**WHAT TO PRODUCE**
Using the records below, transcribe word for word the stretch from the line that contains "forall s a s', m" through the line that contains "Leads P m P.", both end lines included, and nothing else.
+--
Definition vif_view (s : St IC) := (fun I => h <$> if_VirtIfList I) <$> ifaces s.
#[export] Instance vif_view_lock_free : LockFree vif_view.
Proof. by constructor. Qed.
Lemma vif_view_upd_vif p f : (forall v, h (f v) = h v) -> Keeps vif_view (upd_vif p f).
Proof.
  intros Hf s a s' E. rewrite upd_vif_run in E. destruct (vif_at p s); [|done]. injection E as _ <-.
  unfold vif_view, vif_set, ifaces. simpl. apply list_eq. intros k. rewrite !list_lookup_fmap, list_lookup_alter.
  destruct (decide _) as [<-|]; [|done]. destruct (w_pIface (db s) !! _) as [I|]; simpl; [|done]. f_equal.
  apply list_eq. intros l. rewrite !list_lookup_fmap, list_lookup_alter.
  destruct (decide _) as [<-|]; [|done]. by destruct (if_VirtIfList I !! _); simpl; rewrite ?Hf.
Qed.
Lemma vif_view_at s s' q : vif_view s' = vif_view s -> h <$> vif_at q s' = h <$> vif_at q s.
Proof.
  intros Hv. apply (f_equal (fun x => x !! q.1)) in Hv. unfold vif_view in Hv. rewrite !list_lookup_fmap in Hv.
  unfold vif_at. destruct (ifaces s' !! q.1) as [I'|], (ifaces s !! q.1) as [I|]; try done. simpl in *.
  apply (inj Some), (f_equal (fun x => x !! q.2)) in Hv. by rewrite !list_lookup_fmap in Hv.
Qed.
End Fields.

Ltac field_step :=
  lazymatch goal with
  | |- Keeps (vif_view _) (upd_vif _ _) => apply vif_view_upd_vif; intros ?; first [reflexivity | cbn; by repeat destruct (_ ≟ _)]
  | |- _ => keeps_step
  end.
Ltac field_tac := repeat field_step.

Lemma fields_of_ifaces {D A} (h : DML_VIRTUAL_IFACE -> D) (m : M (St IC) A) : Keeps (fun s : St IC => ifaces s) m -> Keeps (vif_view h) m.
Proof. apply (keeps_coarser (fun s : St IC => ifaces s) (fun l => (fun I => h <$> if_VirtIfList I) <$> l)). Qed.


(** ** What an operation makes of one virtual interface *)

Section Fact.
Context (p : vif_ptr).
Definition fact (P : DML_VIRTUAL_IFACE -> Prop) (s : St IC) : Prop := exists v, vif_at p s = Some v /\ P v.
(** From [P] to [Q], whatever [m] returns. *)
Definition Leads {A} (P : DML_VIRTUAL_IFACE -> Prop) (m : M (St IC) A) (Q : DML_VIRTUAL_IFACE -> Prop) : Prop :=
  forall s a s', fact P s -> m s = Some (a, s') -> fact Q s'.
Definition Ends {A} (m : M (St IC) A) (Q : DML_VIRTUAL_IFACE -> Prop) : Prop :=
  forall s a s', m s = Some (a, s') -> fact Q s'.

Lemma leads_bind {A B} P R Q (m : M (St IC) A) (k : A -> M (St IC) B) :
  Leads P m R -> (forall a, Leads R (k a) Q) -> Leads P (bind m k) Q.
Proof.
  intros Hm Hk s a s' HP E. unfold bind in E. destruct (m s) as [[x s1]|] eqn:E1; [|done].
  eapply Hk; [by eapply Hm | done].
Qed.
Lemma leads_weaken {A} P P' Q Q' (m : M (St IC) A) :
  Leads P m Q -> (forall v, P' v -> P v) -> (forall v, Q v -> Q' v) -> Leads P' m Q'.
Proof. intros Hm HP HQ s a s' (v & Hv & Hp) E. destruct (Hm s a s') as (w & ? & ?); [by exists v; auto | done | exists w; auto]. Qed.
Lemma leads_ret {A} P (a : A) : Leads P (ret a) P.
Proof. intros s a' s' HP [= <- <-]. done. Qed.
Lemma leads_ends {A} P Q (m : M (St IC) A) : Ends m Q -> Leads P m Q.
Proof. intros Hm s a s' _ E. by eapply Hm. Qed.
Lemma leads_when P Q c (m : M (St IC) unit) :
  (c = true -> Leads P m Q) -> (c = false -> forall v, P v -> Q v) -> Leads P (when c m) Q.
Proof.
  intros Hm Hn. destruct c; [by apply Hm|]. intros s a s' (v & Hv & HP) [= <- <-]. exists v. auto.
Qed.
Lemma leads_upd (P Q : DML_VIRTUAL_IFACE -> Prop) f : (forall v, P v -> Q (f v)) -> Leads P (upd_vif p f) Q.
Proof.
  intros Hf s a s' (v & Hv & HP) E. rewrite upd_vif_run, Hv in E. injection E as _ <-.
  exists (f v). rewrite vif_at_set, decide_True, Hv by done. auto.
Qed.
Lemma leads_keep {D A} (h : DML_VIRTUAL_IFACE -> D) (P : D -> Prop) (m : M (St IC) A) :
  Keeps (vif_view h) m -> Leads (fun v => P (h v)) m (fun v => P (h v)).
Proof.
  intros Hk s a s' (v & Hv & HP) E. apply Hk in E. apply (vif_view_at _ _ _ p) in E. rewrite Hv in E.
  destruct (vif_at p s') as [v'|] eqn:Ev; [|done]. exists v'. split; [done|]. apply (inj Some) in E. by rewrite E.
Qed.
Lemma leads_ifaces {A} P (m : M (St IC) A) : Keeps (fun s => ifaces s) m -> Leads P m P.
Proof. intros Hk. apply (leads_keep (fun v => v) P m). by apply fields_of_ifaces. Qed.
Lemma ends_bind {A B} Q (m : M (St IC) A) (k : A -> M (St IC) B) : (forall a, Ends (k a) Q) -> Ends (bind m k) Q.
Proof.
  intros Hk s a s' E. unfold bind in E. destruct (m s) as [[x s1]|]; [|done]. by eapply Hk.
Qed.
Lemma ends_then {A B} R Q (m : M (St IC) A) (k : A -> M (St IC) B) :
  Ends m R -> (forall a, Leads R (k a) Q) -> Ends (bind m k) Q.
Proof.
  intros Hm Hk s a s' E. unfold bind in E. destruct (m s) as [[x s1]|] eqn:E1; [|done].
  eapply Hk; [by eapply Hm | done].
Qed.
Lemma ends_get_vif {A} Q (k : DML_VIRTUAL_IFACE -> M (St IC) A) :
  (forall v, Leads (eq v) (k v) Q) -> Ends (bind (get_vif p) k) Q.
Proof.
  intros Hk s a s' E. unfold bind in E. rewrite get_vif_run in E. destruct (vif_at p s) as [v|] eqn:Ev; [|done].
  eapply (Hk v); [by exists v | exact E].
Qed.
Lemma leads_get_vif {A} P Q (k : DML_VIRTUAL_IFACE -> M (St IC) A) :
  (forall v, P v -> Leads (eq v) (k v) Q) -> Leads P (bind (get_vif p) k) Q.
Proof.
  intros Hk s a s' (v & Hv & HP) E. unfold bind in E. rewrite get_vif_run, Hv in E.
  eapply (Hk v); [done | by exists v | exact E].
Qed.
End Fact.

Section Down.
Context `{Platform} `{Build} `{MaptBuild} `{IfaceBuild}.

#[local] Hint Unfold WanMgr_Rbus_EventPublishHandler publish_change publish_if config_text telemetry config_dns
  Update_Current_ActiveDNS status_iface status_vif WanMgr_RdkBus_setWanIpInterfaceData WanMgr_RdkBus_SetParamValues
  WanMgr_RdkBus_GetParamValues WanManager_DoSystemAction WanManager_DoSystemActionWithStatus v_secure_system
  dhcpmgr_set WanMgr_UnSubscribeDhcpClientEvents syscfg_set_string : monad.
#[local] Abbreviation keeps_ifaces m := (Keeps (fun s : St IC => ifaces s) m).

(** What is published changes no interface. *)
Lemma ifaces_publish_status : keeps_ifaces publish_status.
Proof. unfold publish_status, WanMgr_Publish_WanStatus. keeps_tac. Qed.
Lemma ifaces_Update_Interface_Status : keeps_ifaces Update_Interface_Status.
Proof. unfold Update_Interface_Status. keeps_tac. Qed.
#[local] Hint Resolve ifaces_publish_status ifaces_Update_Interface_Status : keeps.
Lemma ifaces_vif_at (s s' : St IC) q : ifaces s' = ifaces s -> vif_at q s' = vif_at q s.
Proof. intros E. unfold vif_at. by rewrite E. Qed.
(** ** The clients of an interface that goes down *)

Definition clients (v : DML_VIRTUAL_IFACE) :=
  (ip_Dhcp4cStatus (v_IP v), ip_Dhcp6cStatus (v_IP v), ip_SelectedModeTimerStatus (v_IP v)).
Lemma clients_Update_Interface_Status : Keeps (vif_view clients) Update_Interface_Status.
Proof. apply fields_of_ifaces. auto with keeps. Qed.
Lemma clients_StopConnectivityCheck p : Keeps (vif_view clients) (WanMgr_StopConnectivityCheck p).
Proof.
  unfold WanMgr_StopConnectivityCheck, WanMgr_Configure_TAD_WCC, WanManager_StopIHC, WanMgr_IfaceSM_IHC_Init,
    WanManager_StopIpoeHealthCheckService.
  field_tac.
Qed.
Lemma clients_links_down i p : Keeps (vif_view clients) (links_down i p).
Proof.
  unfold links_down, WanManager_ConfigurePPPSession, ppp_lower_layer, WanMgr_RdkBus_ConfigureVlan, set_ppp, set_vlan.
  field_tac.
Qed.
+--
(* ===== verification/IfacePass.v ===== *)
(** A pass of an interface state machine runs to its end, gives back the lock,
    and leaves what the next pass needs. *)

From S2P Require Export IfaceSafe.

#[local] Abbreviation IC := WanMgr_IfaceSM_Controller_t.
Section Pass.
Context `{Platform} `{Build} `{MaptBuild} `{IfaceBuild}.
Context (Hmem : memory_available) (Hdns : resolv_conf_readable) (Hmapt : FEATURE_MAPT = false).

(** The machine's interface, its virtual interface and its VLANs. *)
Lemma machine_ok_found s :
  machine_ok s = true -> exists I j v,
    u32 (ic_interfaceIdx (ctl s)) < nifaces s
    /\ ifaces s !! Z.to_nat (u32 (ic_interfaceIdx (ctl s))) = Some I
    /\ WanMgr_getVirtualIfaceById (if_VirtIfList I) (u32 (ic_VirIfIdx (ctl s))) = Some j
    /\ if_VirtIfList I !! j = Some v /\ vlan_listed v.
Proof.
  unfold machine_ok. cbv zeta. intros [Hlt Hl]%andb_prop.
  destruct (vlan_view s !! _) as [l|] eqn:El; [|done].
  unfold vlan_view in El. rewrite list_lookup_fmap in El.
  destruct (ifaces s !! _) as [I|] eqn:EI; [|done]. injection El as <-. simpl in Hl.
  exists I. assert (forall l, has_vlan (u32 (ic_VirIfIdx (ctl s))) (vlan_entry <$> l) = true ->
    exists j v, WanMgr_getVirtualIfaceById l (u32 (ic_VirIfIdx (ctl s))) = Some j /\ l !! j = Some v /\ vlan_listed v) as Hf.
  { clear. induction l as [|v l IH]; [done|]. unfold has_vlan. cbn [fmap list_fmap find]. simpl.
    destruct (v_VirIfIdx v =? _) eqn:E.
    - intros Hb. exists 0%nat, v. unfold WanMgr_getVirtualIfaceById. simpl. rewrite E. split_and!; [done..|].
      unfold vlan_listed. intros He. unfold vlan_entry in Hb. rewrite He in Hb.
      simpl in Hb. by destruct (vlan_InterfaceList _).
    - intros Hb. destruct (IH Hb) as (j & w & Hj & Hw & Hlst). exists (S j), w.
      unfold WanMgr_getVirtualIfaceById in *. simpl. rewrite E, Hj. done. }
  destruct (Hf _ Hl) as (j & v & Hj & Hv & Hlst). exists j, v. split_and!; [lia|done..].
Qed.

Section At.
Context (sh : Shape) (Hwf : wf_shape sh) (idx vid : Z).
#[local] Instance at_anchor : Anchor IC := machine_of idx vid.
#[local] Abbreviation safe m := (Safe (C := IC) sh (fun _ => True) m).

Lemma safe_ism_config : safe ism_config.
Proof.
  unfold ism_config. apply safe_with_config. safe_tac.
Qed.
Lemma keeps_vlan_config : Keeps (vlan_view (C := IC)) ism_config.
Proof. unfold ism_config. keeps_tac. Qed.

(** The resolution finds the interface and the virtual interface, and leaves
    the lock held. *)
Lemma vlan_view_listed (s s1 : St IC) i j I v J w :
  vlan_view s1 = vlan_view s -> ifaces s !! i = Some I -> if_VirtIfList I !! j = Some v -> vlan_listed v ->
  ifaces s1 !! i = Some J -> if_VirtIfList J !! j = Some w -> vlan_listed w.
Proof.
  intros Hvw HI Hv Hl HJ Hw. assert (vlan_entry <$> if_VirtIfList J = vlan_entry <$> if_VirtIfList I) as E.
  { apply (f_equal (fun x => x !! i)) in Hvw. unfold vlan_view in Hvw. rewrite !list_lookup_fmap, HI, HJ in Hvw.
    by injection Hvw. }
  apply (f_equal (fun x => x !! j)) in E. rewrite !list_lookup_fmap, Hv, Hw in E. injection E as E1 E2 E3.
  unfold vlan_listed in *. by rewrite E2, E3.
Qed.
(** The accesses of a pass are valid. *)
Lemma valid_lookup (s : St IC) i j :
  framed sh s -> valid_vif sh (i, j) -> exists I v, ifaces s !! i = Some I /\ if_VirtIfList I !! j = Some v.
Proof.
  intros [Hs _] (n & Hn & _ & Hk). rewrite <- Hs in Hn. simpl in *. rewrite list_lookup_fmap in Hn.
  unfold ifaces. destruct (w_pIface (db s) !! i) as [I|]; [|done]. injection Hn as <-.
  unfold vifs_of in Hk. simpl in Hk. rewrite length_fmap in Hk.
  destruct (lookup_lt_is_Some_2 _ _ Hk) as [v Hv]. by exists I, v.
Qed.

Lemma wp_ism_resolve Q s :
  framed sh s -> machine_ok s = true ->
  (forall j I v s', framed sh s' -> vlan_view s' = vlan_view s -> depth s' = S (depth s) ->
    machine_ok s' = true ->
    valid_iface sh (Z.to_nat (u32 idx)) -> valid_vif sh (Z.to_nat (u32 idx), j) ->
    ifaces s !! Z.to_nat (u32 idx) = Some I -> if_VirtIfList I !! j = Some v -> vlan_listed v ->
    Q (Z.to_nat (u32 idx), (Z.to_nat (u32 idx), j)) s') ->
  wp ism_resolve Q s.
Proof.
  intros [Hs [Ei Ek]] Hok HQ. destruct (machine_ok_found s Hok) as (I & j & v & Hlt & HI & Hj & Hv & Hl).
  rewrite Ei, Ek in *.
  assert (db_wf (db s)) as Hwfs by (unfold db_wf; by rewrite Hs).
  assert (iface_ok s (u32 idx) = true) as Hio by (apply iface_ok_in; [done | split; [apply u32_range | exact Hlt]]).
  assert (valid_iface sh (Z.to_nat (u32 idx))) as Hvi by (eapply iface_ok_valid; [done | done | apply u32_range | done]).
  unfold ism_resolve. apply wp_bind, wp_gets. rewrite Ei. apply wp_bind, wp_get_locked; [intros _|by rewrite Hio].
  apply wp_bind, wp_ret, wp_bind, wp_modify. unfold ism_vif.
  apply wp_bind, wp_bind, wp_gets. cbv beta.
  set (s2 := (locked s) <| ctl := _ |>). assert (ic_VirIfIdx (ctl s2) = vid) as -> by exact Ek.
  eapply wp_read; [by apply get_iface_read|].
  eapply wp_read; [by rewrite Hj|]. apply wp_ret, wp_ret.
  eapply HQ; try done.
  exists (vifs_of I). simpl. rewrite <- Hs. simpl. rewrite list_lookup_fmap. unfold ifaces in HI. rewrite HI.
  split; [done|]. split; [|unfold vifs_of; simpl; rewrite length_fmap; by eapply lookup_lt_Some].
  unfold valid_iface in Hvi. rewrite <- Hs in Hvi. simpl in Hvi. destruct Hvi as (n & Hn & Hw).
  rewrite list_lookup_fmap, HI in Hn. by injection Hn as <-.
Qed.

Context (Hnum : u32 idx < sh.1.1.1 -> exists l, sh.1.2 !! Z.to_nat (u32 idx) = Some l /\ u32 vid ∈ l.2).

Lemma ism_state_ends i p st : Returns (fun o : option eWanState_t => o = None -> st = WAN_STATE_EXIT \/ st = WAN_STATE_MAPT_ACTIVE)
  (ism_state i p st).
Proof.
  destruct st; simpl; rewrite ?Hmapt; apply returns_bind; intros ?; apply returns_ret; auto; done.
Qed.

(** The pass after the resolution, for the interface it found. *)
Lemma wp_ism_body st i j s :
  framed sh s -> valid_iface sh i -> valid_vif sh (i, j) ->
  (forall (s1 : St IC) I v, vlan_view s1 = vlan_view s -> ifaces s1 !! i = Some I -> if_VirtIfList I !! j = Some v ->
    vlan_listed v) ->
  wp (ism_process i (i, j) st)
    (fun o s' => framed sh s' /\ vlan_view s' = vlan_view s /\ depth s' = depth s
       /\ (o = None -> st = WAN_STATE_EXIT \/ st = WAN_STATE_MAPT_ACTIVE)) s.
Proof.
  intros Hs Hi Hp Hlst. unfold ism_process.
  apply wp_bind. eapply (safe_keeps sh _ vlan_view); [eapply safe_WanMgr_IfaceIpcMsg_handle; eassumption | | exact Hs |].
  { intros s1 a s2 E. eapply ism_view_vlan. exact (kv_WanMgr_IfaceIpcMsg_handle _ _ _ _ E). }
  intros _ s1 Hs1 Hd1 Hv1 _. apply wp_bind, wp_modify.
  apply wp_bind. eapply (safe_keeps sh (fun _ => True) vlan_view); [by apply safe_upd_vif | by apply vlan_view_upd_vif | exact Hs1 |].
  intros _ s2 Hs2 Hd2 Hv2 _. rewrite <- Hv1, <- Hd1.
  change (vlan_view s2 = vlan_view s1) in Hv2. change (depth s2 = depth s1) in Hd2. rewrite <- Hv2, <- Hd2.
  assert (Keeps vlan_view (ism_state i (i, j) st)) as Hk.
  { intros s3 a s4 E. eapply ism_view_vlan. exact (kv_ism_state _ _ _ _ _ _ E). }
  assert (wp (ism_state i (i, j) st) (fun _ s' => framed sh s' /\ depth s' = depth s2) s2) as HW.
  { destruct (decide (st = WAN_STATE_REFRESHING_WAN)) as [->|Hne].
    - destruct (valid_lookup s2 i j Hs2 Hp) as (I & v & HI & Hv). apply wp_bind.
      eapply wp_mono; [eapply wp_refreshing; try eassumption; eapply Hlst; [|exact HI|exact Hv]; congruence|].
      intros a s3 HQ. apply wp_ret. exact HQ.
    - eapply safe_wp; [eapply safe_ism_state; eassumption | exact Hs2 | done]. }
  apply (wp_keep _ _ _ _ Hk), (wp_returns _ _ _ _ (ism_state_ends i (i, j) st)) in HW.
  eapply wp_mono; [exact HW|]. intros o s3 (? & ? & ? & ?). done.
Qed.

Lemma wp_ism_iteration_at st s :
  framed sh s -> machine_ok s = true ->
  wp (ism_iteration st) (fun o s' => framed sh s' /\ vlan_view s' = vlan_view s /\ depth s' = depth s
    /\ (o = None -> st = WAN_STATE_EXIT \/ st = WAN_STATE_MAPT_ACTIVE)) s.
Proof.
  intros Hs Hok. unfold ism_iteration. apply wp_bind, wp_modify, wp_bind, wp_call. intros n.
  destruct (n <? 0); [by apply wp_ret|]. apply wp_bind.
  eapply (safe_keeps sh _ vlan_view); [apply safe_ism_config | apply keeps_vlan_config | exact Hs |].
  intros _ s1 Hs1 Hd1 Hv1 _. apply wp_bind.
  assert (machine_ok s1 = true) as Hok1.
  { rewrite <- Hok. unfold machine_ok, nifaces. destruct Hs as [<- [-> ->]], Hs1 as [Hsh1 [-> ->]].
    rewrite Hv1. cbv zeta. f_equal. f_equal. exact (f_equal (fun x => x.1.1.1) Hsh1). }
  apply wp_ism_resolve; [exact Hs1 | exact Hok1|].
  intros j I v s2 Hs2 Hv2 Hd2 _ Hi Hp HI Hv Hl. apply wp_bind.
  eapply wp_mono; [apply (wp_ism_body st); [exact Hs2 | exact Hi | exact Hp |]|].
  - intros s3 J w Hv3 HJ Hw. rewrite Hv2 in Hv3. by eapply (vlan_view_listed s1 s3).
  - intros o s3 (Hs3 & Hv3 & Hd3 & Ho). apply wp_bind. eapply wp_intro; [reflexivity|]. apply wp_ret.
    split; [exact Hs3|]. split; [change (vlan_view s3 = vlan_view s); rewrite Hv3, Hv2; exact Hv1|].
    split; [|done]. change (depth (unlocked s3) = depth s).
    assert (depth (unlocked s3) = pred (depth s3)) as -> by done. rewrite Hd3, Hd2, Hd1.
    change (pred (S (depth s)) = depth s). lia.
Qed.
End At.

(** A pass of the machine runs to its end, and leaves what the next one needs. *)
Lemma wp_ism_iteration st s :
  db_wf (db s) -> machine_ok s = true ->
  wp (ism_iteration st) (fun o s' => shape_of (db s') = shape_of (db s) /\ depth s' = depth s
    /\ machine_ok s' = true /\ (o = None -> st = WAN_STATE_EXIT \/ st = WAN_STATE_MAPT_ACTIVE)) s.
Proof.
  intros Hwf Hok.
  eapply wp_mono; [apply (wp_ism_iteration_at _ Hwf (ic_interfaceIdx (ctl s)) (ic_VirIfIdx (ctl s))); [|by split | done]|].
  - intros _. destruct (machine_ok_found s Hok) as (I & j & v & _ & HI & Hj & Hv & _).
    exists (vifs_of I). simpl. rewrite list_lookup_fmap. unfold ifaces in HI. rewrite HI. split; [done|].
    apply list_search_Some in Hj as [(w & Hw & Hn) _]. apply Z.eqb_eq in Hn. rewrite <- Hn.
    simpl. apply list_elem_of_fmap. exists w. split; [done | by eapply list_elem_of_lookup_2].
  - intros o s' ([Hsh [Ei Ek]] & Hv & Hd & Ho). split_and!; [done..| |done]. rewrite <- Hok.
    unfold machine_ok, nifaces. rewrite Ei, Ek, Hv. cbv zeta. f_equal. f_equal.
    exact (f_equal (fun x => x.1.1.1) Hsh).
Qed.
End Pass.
+--
**WRITTEN SOLUTION**
  forall s a s', m s = Some (a, s') -> fact Q s'.

Lemma leads_bind {A B} P R Q (m : M (St IC) A) (k : A -> M (St IC) B) :
  Leads P m R -> (forall a, Leads R (k a) Q) -> Leads P (bind m k) Q.
Proof.
  intros Hm Hk s a s' HP E. unfold bind in E. destruct (m s) as [[x s1]|] eqn:E1; [|done].
  eapply Hk; [by eapply Hm | done].
Qed.
Lemma leads_weaken {A} P P' Q Q' (m : M (St IC) A) :
  Leads P m Q -> (forall v, P' v -> P v) -> (forall v, Q v -> Q' v) -> Leads P' m Q'.
Proof. intros Hm HP HQ s a s' (v & Hv & Hp) E. destruct (Hm s a s') as (w & ? & ?); [by exists v; auto | done | exists w; auto]. Qed.
Lemma leads_ret {A} P (a : A) : Leads P (ret a) P.
Proof. intros s a' s' HP [= <- <-]. done. Qed.
Lemma leads_ends {A} P Q (m : M (St IC) A) : Ends m Q -> Leads P m Q.
Proof. intros Hm s a s' _ E. by eapply Hm. Qed.
Lemma leads_when P Q c (m : M (St IC) unit) :
  (c = true -> Leads P m Q) -> (c = false -> forall v, P v -> Q v) -> Leads P (when c m) Q.
Proof.
  intros Hm Hn. destruct c; [by apply Hm|]. intros s a s' (v & Hv & HP) [= <- <-]. exists v. auto.
Qed.
Lemma leads_upd (P Q : DML_VIRTUAL_IFACE -> Prop) f : (forall v, P v -> Q (f v)) -> Leads P (upd_vif p f) Q.
Proof.
  intros Hf s a s' (v & Hv & HP) E. rewrite upd_vif_run, Hv in E. injection E as _ <-.
  exists (f v). rewrite vif_at_set, decide_True, Hv by done. auto.
Qed.
Lemma leads_keep {D A} (h : DML_VIRTUAL_IFACE -> D) (P : D -> Prop) (m : M (St IC) A) :
  Keeps (vif_view h) m -> Leads (fun v => P (h v)) m (fun v => P (h v)).
Proof.
  intros Hk s a s' (v & Hv & HP) E. apply Hk in E. apply (vif_view_at _ _ _ p) in E. rewrite Hv in E.
  destruct (vif_at p s') as [v'|] eqn:Ev; [|done]. exists v'. split; [done|]. apply (inj Some) in E. by rewrite E.
Qed.
Lemma leads_ifaces {A} P (m : M (St IC) A) : Keeps (fun s => ifaces s) m -> Leads P m P.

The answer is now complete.